◆ Task
Where the line with "- rewrite filter_cons, decide_True by done." appears below, start writing out lines exactly, and finish with the line with "st) n); [done..|lia|lia|done].", which is included; write out nothing else.

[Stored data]
⁂

(* ===== verification/HttpEvents.v ===== *)
(** * Server-sent events (crates/qcli-http/src/lib.rs, [get_events])

    The task behind an event stream, over the event log of a query and the
    broadcast channel it subscribes to: it replays the part of the log after
    [Last-Event-ID], then follows the channel, skipping what it has already
    sent.  The channel keeps the last [channel_capacity] events for a receiver
    that is slower than the query.  Clients read while the task runs; a client
    that disconnects only cuts the stream short. *)
From S2P Require Import Prelude Text Arrow DriverApi Auth Config Core Cluster Metadata.
From S2P Require Import ServiceData Results Service.

(** [broadcast::channel(128)]. *)
Definition channel_capacity : nat := 128.

(** The variables of the task: the position of its receiver in the sequence of
    events sent on the channel, [seen], what it has passed on, and whether it
    has returned. *)
Record EventStream := {
  es_pos : nat;
  es_seen : Z;
  es_sent : list ServiceEvent;
  es_ended : bool;
}.

(** One round of the loop over the history. *)
Definition replay_entry (st : EventStream) (e : ServiceEvent) : EventStream :=
  if es_ended st then st
  else {| es_pos := es_pos st; es_seen := Z.max (es_seen st) (ev_id e);
          es_sent := es_sent st ++ [e]; es_ended := ev_terminal e |}.

Definition open_stream (last : Z) (pos : nat) (history : list ServiceEvent) : EventStream :=
  foldl replay_entry {| es_pos := pos; es_seen := last; es_sent := []; es_ended := false |} history.

(** One round of the loop over the channel: [None] while it waits, or after it
    has returned.  A receiver that is too far behind is moved to the oldest
    event that is kept ([RecvError::Lagged]). *)
Definition stream_recv (log : list ServiceEvent) (st : EventStream) : option EventStream :=
  if es_ended st then None
  else if (es_pos st + channel_capacity <? length log)%nat then
    Some {| es_pos := length log - channel_capacity; es_seen := es_seen st;
            es_sent := es_sent st; es_ended := false |}
  else
    match log !! es_pos st with
    | None => None
    | Some e =>
        Some (if es_seen st <? ev_id e then
                {| es_pos := S (es_pos st); es_seen := ev_id e; es_sent := es_sent st ++ [e];
                   es_ended := ev_terminal e |}
              else
                {| es_pos := S (es_pos st); es_seen := es_seen st; es_sent := es_sent st;
                   es_ended := false |})
    end.

(** The query logs events while the task receives them. *)
Inductive stream_step : list ServiceEvent * EventStream → list ServiceEvent * EventStream → Prop :=
| step_push log st e :
    ev_id e = Z.of_nat (S (length log)) → stream_step (log, st) (log ++ [e], st)
| step_recv log st st' :
    stream_recv log st = Some st' → stream_step (log, st) (log, st').

(** The handler: the receiver is created before the history is read. *)
Section Handler.
Context `{ipc : ArrowIpc}.

(** [subscribe]: the receiver starts after the events sent so far. *)
Definition subscribe (principal : AuthenticatedPrincipal) (query_id : string) (now : Z) :
    M ServiceState ServiceError nat :=
  record ← owned_record principal query_id now;
  mret (length (qd_events (qr_data record))).

Definition get_events_stream (principal : AuthenticatedPrincipal) (query_id : string)
    (last now later : Z) : M ServiceState ServiceError EventStream :=
  receiver ← subscribe principal query_id now;
  history ← event_history principal query_id last later;
  mret (open_stream last receiver history).
End Handler.

(** ** What a stream delivers *)

(** Events numbered consecutively from one, as every query's log is. *)
Definition numbered (log : list ServiceEvent) : Prop :=
  ∀ i e, log !! i = Some e → ev_id e = Z.of_nat (S i).

(** The log after [last]. *)
Definition later (last : Z) (log : list ServiceEvent) : list ServiceEvent :=
  filter (λ e, last < ev_id e) log.

Lemma numbered_snoc log e :
  numbered log → ev_id e = Z.of_nat (S (length log)) → numbered (log ++ [e]).
Proof.
  intros Hn He i x. destruct (decide (i < length log)%nat) as [Hi|Hi].
  - rewrite lookup_app_l by done. apply Hn.
  - rewrite lookup_app_r by lia. intros Hx.
    destruct (i - length log)%nat as [|k] eqn:E; simpl in Hx; [|done]. injection Hx as <-.
    rewrite He. f_equal. lia.
Qed.

Lemma numbered_take n log : numbered log → numbered (take n log).
Proof. intros Hn i e [He _]%lookup_take_Some. by apply Hn. Qed.

Section Delivery.
(** [Last-Event-ID], and the length of the log when the history was read. *)
Context (last : Z) (h : nat).

(** Passing on an event that comes after everything seen. *)
Lemma sent_snoc log sent seen i e :
  numbered log → log !! i = Some e → 0 ≤ last → last ≤ seen → seen < ev_id e →
  sublist sent (later last (take (Z.to_nat seen) log)) →
  sublist (sent ++ [e]) (later last (take (Z.to_nat (ev_id e)) log)).
Proof.
  intros Hn He H0 Hl Hs Hsub. pose proof (Hn _ _ He) as Hid.
  replace (Z.to_nat (ev_id e)) with (S i) by lia. rewrite (take_S_r _ _ _ He).
  unfold later. rewrite filter_app. apply sublist_app.
  - etrans; [exact Hsub|]. unfold later.
    replace i with (Z.to_nat seen + (i - Z.to_nat seen))%nat by lia.
    rewrite <- (take_take_drop log (Z.to_nat seen) (i - Z.to_nat seen)).
    rewrite filter_app. apply sublist_inserts_r. done.
  - rewrite filter_cons, decide_True by lia. done.
Qed.

Definition ends_at_terminal (st : EventStream) : Prop :=
  if es_ended st
  then ∃ before e, es_sent st = before ++ [e] ∧ ev_terminal e = true ∧
         Forall (λ e, ev_terminal e = false) before
  else Forall (λ e, ev_terminal e = false) (es_sent st).

Lemma ends_snoc pos seen sent e :
  Forall (λ e, ev_terminal e = false) sent →
  ends_at_terminal {| es_pos := pos; es_seen := seen; es_sent := sent ++ [e];
                      es_ended := ev_terminal e |}.
Proof.
  intros H. unfold ends_at_terminal. simpl. destruct (ev_terminal e) eqn:E; [by exists sent, e|].
  apply Forall_app. split; [done|]. by apply Forall_singleton.
Qed.

(** The replay of the first [n] events of the log. *)
Lemma replay_spec log pos n :
  numbered log → 0 ≤ last → (n ≤ length log)%nat →
  let st := open_stream last pos (later last (take n log)) in
  es_pos st = pos ∧ last ≤ es_seen st ≤ Z.max last (Z.of_nat n) ∧
  sublist (es_sent st) (later last (take (Z.to_nat (es_seen st)) log)) ∧
  (es_ended st = false → es_sent st = later last (take n log)) ∧ ends_at_terminal st.
Proof.
  intros Hn H0. induction n as [|n IH]; intros Hlen.
  { simpl. rewrite take_0. unfold later, open_stream. simpl. split_and!; try done; try lia.
    - apply sublist_nil_l.
    - constructor. }
  destruct (lookup_lt_is_Some_2 log n) as [e He]; [lia|]. pose proof (Hn _ _ He) as Hid.
  specialize (IH ltac:(lia)). destruct IH as (Hp & Hs & Hsub & Hex & Hend).
  rewrite (take_S_r _ _ _ He). unfold later in *. rewrite filter_app.
  unfold open_stream in *. rewrite foldl_app. set (st := foldl _ _ _) in *.
  destruct (decide (last < ev_id e)) as [Hl|Hl].
  - rewrite filter_cons, decide_True by done. simpl. unfold replay_entry.
    destruct (es_ended st) eqn:Ee.
    { split_and!; [done|lia..|done|congruence|done]. }
    replace (Z.max (es_seen st) (ev_id e)) with (ev_id e) by lia. simpl.
    split_and!; [done|lia..| | |].
    + apply (sent_snoc log (es_sent st) (es_seen st) n); [done..|lia|lia|done].
    + intros _. rewrite (Hex eq_refl). by rewrite filter_nil.
    + apply ends_snoc. unfold ends_at_terminal in Hend. by rewrite Ee in Hend.
  - rewrite filter_cons, decide_False by done. simpl. rewrite filter_nil, app_nil_r.
    split_and!; try done; lia.
Qed.

(** The invariant: nothing is sent twice or out of order, and what is missing
    was followed by more events than the channel keeps. *)
Record stream_inv (log : list ServiceEvent) (st : EventStream) : Prop := {
  si_numbered : numbered log;
  si_history : (h ≤ length log)%nat;
  si_seen : last ≤ es_seen st ≤ Z.max last (Z.of_nat (Nat.max h (es_pos st)));
  si_pos : (es_pos st ≤ length log)%nat;
  si_sent : sublist (es_sent st) (later last (take (Z.to_nat (es_seen st)) log));
  si_cover i e :
    es_ended st = false → log !! i = Some e → last < ev_id e →
    (i < h ∨ i < es_pos st)%nat → e ∈ es_sent st ∨ (i + channel_capacity < length log)%nat;
  si_end : ends_at_terminal st;
}.

Lemma stream_step_inv log st log' st' :
  0 ≤ last → stream_step (log, st) (log', st') → stream_inv log st → stream_inv log' st'.
Proof.
  intros H0 Hstep [Hn Hh Hs Hp Hsub Hcov Hend].
  inversion Hstep as [log0 st0 e Hid|log0 st0 st0' Hr]; subst; clear Hstep.
  - split; [by apply numbered_snoc|rewrite length_app; lia|done|rewrite length_app; lia| | |done].
    + etrans; [exact Hsub|]. rewrite take_app. unfold later. rewrite filter_app.
      by apply sublist_inserts_r.
    + intros i x He Hx Hl Hi. rewrite length_app. simpl.
      rewrite lookup_app_l in Hx by lia. destruct (Hcov i x He Hx Hl Hi); [by left|right; lia].
  - unfold stream_recv in Hr. destruct (es_ended st) eqn:Ee; [done|].
    destruct (Nat.ltb_spec (es_pos st + channel_capacity) (length log')) as [Hlag|Hkept].
    + injection Hr as <-. split; simpl; try done; try lia.
      * intros i x _ Hx Hl Hi. destruct (decide (i < h ∨ i < es_pos st)%nat) as [Hold|Hnew].
        { by apply (Hcov i x). }
        right. lia.
      * unfold ends_at_terminal in *. simpl. by rewrite Ee in Hend.
    + destruct (log' !! es_pos st) as [e|] eqn:He; [|done]. injection Hr as <-.
      pose proof (Hn _ _ He) as Hid. pose proof (lookup_lt_Some _ _ _ He).
      destruct (Z.ltb_spec (es_seen st) (ev_id e)) as [Hnew|Hold]; split; simpl; try done; try lia.
      * apply (sent_snoc log' (es_sent st) (es_seen st) (es_pos st)); [done..|lia|lia|done].
      * intros i x _ Hx Hl Hi. destruct (decide (i = es_pos st)) as [->|Hne].
        { left. rewrite He in Hx. injection Hx as <-. apply elem_of_app. right. by left. }
        destruct (Hcov i x eq_refl Hx Hl) as [Hin|]; [lia| |by right].
        left. apply elem_of_app. by left.
      * apply ends_snoc. unfold ends_at_terminal in Hend. by rewrite Ee in Hend.
      * intros i x _ Hx Hl Hi. destruct (decide (i = es_pos st)) as [->|Hne].
        { rewrite He in Hx. injection Hx as <-. apply (Hcov (es_pos st) e); try done. left. lia. }
        apply (Hcov i x); try done. lia.
      * unfold ends_at_terminal in *. simpl. by rewrite Ee in Hend.
Qed.

Lemma open_stream_inv log pos :
  numbered log → 0 ≤ last → h = length log → (pos ≤ h)%nat →
  stream_inv log (open_stream last pos (later last log)).
Proof.
  intros Hn H0 Hh Hp.
  destruct (replay_spec log pos (length log) Hn H0 ltac:(lia)) as (E & Hs & Hsub & Hex & Hend).
  rewrite take_ge in * by done. split; [done|lia| |lia|done| |done].
  - rewrite E. lia.
  - intros i e He Hi Hl _. left. rewrite (Hex He). apply list_elem_of_filter. split; [done|].
    by eapply list_elem_of_lookup_2.
Qed.

Lemma stream_steps_inv a b :
  0 ≤ last → rtc stream_step a b → stream_inv a.1 a.2 → stream_inv b.1 b.2.
Proof.
  intros H0. induction 1 as [|[l1 s1] [l2 s2] c Hstep _ IH]; [done|].
  intros Hi. apply IH. by apply (stream_step_inv l1 s1).
Qed.
End Delivery.


(** A client that has already seen the last event waits: nothing is sent and
    the stream does not end, also when that event was terminal. *)
Lemma resuming_after_the_end_waits log pos last :
  numbered log → pos = length log → Z.of_nat (length log) ≤ last →
  let st := open_stream last pos (later last log) in
  es_sent st = [] ∧ es_ended st = false ∧ stream_recv log st = None.
Proof.
  intros Hn -> Hl. assert (later last log = []) as ->.
  { destruct (later last log) as [|e l] eqn:E; [done|].
    assert (e ∈ later last log) as He by (rewrite E; by left).
    apply list_elem_of_filter in He as [He [i Hi]%list_elem_of_lookup].
    pose proof (Hn _ _ Hi). apply lookup_lt_Some in Hi. lia. }
  simpl. split_and!; [done..|]. unfold stream_recv. simpl.
  destruct (Nat.ltb_spec (length log + channel_capacity) (length log)); [lia|].
  by rewrite (proj2 (lookup_ge_None _ _)).
Qed.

⁂

◆ Exercise output
  - rewrite filter_cons, decide_True by done. simpl. unfold replay_entry.
    destruct (es_ended st) eqn:Ee.
    { split_and!; [done|lia..|done|congruence|done]. }
    replace (Z.max (es_seen st) (ev_id e)) with (ev_id e) by lia. simpl.
    split_and!; [done|lia..| | |].
    + apply (sent_snoc log (es_sent st) (es_seen st) n); [done..|lia|lia|done].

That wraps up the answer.